Sektor Konstruksi merupakan salah satu sektor usaha yang masuk kedalam sektor esensial/kritikal pada masa penerapan PPKM saat ini, salah satu alasannya adalah karena sektor konstruksi khususnya pembangunan infrastruktur dan fasilitas umum merupakan salah satu hal yang dirasa memiliki manfaat juga dalam penanggulangan pandemi yang terjadi saat ini khususnya adalah pembangunan beberapa rumah sakit dan fasilitas pendukung lain untuk penanganan pasien Covid-19.
Dalam pelaksanaan proyek konstruksi dilakukan pengendalian proyek konstruksi yang dikenal dengan Manajemen Proyek atau Manajemen Konstruksi fungsi umum dari penerapan sistem manajemen tersebut adalah untuk dapat mengendalikan biaya, mutu dan waktu dari suatu pembangunan proyek konstruksi. Dalam prakteknya, pelaksanaan manajemen konstruksi memiliki tantangan tersendiri, hal tersebut timbul antara lain dikarenakan banyaknya pihak yang terlibat dalam proyek konstruksi yaitu antara lain, pemilik proyek, konsultan perencana, konsultan pengawas, kontraktor umum dan kontraktor spesialis. Jumlah dari pihak yang terlibat dalam suatu proyek konstruksi sangat bergantung kepada jenis dan karakteristik bangunan yang akan di bangun.

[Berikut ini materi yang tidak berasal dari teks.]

(** ** Strings *)

(** [devudp_set_string<STR>], with [put] assigning the member [STR]. *)
Definition devudp_set_string (put : string → UDPFast B → UDPFast B) : M (dev lsrec) dev_status :=
  TRY (λ d,
    s <- get ;;
    (if sizv (rec s) =? 0 then abort OutOfBounds
     else upd_rec (λ r, set_lval (zblit (sizv r - 1) [Byte.x00] (lval r)) r)) ;;;
    s <- get ;;
    let newv := string_of_list_byte (cstr (lval (rec s))) in
    on_dev d (modify (on_shared (put newv))) ;;;
    ret (Status 0)).

(** [devudp_get_string<STR>] *)
Definition devudp_get_string (str : UDPFast B → string) : M (dev lsrec) dev_status :=
  TRY (λ d,
    v <- read_dev d str ;;
    s <- get ;;
    let bytes := list_byte_of_string v in
    let cut := zlen bytes >=? sizv (rec s) in
    when cut (setSevr READ_ALARM INVALID_ALARM) ;;;
    let n := if cut then u32 (sizv (rec s) - 1) else zlen bytes in
    (if n >=? zlen (lval (rec s)) then abort OutOfBounds
     else upd_rec (λ r, LsRec (zblit n [Byte.x00] (zblit 0 (ztake n bytes) (lval r))) (sizv r) (n + 1))) ;;;
    ret (Status 0)).

(** ** Switches *)

(** [devudp_reopen]; [devudp_set_record] of a bo record with VAL [v]; [devudp_get_record],
    which sets RVAL of a bi record. *)
Definition devudp_reopen : M (dev Z) dev_status :=
  TRY (λ d, on_dev d Fast.devudp_reopen ;;; ret (Status 0)).

Definition devudp_set_record : M (dev Z) dev_status :=
  TRY (λ d,
    s <- get ;;
    on_dev d (Fast.devudp_set_record (negb (rec s =? 0))) ;;;
    ret (Status 0)).

Definition devudp_get_record : M (dev Z) dev_status :=
  TRY (λ d,
    v <- on_dev d Fast.devudp_get_record ;;
    upd_rec (λ _, v) ;;;
    ret (Status 0)).

(** ** Gauges and counters *)

(** The part of the buffers that are free, waiting for the other thread, or elsewhere: a
    number of buffers, an [epicsInt64], over their total. *)
Definition gauge (count : UDPFast B → Z) : M (dev airec) dev_status :=
  TRY (λ d,
    val <- read_dev d (λ f, fdiv binary64 (of_int binary64 (count f)) (of_int binary64 (vpoolTotal f))) ;;
    upd_rec (λ r, set_aval (analogRaw2EGU (ana r) val) r) ;;;
    ret (Status 2)).

Definition vpool_count (f : UDPFast B) : Z := zlen (vpool f).
Definition pending_count (f : UDPFast B) : Z := zlen (pending f).
Definition inprog_count (f : UDPFast B) : Z :=
  wrapS 64 (vpoolTotal f - wrapS 64 (zlen (vpool f) + zlen (pending f))).

Definition devudp_get_vpool : M (dev airec) dev_status := gauge vpool_count.
Definition devudp_get_pending : M (dev airec) dev_status := gauge pending_count.
Definition devudp_get_inprog : M (dev airec) dev_status := gauge inprog_count.
(** X29: [packHistogram] and [getCount] round trip: of a histogram whose
    counts all fit their members and add up to less than 32, the packed
    histogram holds every count under its code length and their sum as the
    non-zero count, with no overflow bit set; when a count does not fit,
    [packHistogram] returns nothing, and it throws [std::invalid_argument]
    only for a sum of 32 or more. *)
Theorem packHistogram_getCount_round_trip histogram :
  length histogram = 7%nat ->
  Forall (fun count => 0 <= count < 2 ^ 8) histogram ->
  let fits :=
    forall depth,
      1 <= depth <= 7 ->
      List.nth (Z.to_nat (depth - 1)) histogram 0
      < Z.shiftl 1 (array_at MEMBER_BIT_WIDTHS depth) in
  let total := fold_right Z.add 0 histogram in
  match packHistogram histogram with
  | Ok (Some packedHistogram) =>
      fits /\ total < 32
      /\ 0 <= packedHistogram < 2 ^ OVERFLOW_MEMBER_OFFSET
      /\ getCount packedHistogram 0 = total
      /\ forall depth,
           1 <= depth <= 7 ->
           getCount packedHistogram depth = List.nth (Z.to_nat (depth - 1)) histogram 0
  | Ok None => ~ fits
  | Throw e =>
      fits /\ 32 <= total
      /\ e = invalid_argument "More total non-zero counts than permitted!"
  end.
Proof.
  intros Hlength Hcounts fits total.
  assert (Hnonneg : Forall (fun count => 0 <= count) histogram).
  { eapply List.Forall_impl; [| exact Hcounts]. intros count Hcount. simpl in Hcount. lia. }
  assert (Hdecide : fits
                    \/ exists i, (i < length histogram)%nat
                                 /\ Z.shiftl 1 (array_at MEMBER_BIT_WIDTHS (1 + Z.of_nat i))
                                    <= List.nth i histogram 0).
  { destruct (List.Forall_Exists_dec
                (fun i => List.nth i histogram 0
                          < Z.shiftl 1 (array_at MEMBER_BIT_WIDTHS (1 + Z.of_nat i)))
                (fun i => Z_lt_dec _ _) (seq 0 7)) as [Hall | Hsome].
    - left. intros depth Hdepth. rewrite List.Forall_forall in Hall.
      specialize (Hall (Z.to_nat (depth - 1)) ltac:(apply in_seq; lia)).
      replace (1 + Z.of_nat (Z.to_nat (depth - 1))) with depth in Hall by lia.
      exact Hall.
    - right. apply List.Exists_exists in Hsome as [i [Hi Hlarge]].
      apply in_seq in Hi. exists i. split; lia. }
  unfold packHistogram.
  destruct Hdecide as [Hfits | Hlarge].
  - assert (Hfit : forall i, (i < length histogram)%nat ->
                             0 <= List.nth i histogram 0
                             < Z.shiftl 1 (array_at MEMBER_BIT_WIDTHS (1 + Z.of_nat i))).
    { intros i Hi. split.
      - rewrite List.Forall_forall in Hnonneg. apply Hnonneg. apply nth_In. exact Hi.
      - specialize (Hfits (1 + Z.of_nat i) ltac:(lia)).
        replace (Z.to_nat (1 + Z.of_nat i - 1)) with i in Hfits by lia. exact Hfits. }
    assert (Htotal : 0 <= total <= 103).
    { subst total.
      destruct histogram as [| c1 [| c2 [| c3 [| c4 [| c5 [| c6 [| c7 [|]]]]]]]];
        try discriminate Hlength.
      pose proof (Hfit 0%nat ltac:(simpl; lia)) as H1.
      pose proof (Hfit 1%nat ltac:(simpl; lia)) as H2.
      pose proof (Hfit 2%nat ltac:(simpl; lia)) as H3.
      pose proof (Hfit 3%nat ltac:(simpl; lia)) as H4.
      pose proof (Hfit 4%nat ltac:(simpl; lia)) as H5.
      pose proof (Hfit 5%nat ltac:(simpl; lia)) as H6.
      pose proof (Hfit 6%nat ltac:(simpl; lia)) as H7.
      clear - H1 H2 H3 H4 H5 H6 H7.
      cbn [List.nth Z.of_nat Pos.of_succ_nat Pos.succ Z.add Pos.add] in *.
      member_layout. simpl. lia. }
    destruct (packHistogram_loop_fits histogram 1 0 0)
      as (packed & -> & Hpacked & Hmembers & Hothers & Hoverflow); try lia.
    { exact Hfit. }
    cbn [bind]. rewrite Z.add_0_l. fold total.
    change (Z.shiftl 1 (array_at MEMBER_BIT_WIDTHS 0)) with 32.
    destruct (Z.leb_spec 32 total) as [Hmany | Hfew].
    + split; [exact Hfits |]. split; [exact Hmany | reflexivity].
    + destruct (setCount_fits packed 0 total Hpacked ltac:(lia))
        as (packed' & -> & Hpacked' & Hset & Hothers' & Hoverflow');
        [change (Z.shiftl 1 (array_at MEMBER_BIT_WIDTHS 0)) with 32; lia |].
      cbn [bind]. split; [exact Hfits |]. split; [exact Hfew |].
      split; [| split; [exact Hset |]].
      * rewrite Hoverflow in Hoverflow'. change OVERFLOW_MEMBER_OFFSET with 29 in *.
        change (Z.shiftr 0 29) with 0 in Hoverflow'.
        rewrite Z.shiftr_div_pow2 in Hoverflow' by lia.
        apply Z.div_small_iff in Hoverflow'; lia.
      * intros depth Hdepth. rewrite Hothers' by lia.
        specialize (Hmembers (Z.to_nat (depth - 1)) ltac:(lia)).
        replace (1 + Z.of_nat (Z.to_nat (depth - 1))) with depth in Hmembers by lia.
        exact Hmembers.
  - rewrite (packHistogram_loop_none histogram 1 0 0); try lia; try assumption.
    cbn [bind]. intros Hfits. destruct Hlarge as [i [Hi Hlarge]].
    specialize (Hfits (1 + Z.of_nat i) ltac:(lia)).
    replace (Z.to_nat (1 + Z.of_nat i - 1)) with i in Hfits by lia. lia.
Qed.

Banyaknya pihak yang terlibat dalam suatu proyek konstruksi dengan berbagai tugas, tanggungjawab dan kepentingan, tentunya sangat berpotensi menimbulkan konflik dalam pelaksanaannya, untuk itu dalam pelaksanaan manajemen konstruksi perlu juga memahami dan menerapkan manajemen konflik yang baik, sehingga segala isu yang timbul dalam pelaksanaan proyek konstruksi dapat dicarikan jalan keluar yang terbaik, sehingga pada akhirnya proyek konstruksi dapat diselesaikan dengan baik serta biaya, mutu dan waktu pelaksanaan dapat terjaga sesuai dengan alokasi yang telah direncanakan sebelumnya.
Salah satu konflik yang seringkali timbul dalam pelaksanaan proyek konstruksi adalah konflik atar kelompok dalam organisasi proyek yang ada, sering kali ditemukan adanya konflik antara kontraktor terkait tanggung jawab perbaikan manakala pekerjaan yang sudah dikerjakan kemudian berpotensi rusak akibat dari adanya pekerjaan orang lain, umumnya terjadi pada pekerjaan finishing dinding atau plafond yang kemudian berpotensi rusak akibat adanya pekerjaan mekanikal dan elektrikal yang tertinggal pada area tersebut atau pekerjaan tambahan atau susulan yang memang tidak direncanakan sebelumnya.
Untuk menyelesaikan konflik seperti itu, maka perlu dilakukan mekanisme manajemen konflik yang baik, untuk itu kita dapat menerapkan langkah-langkah sebagai berikut:
- Melakukan identifikasi masalah, apa yang menjadi akar masalah, apakah memang ada pekerjaan yang tertinggal ataukah ada pekerjaan tambahan pada area yang seharusnya sudah selesai tersebut.
- Mencari potensi bilamana dimungkinkan untuk mengeliminir atau setidaknya meminimalisir kerusakan yang mungkin terjadi pada area yang sudah dalam status finished.
- Melakukan konsolidasi dengan pihak-pihak yang terkait untuk menyepakati metode pelaksanaan pekerjaan yang perlu dilakukan sehingga kerusakan yang tidak perlu dapat dihindari, sekaligus menentukan porsi tanggung jawab dari masing-masing pihak dalam memperbaiki potensi kerusakan yang ada.
- Melaksanakan pekerjaan sesuai dengan metode kerja yang telah disepakati dan dan setujui oleh para pihak terkait pekerjaan tersebut.
- Melakukan evaluasi terhadap pelaksanaan yang telah dilaksanakan, serta melakukan konsolidasi kembali terhadap hasil pekerjaan yang telah dilakukan, serta mencari mekanisme alur kerja sehingga permasalahan yang sama tidak lagi terulang di kemudian hari untuk menghindari konflik serupa.
Mekanisme manajemen konflik yang baik akan menjadi salah satu kunci suksesnya pekerjaan proyek konstruksi, sehingga permasalahan yang timbul dalam proyek konstruksi tidak menjadi berlarut-larut dan menghambat pelaksanaan proyek konstruksi.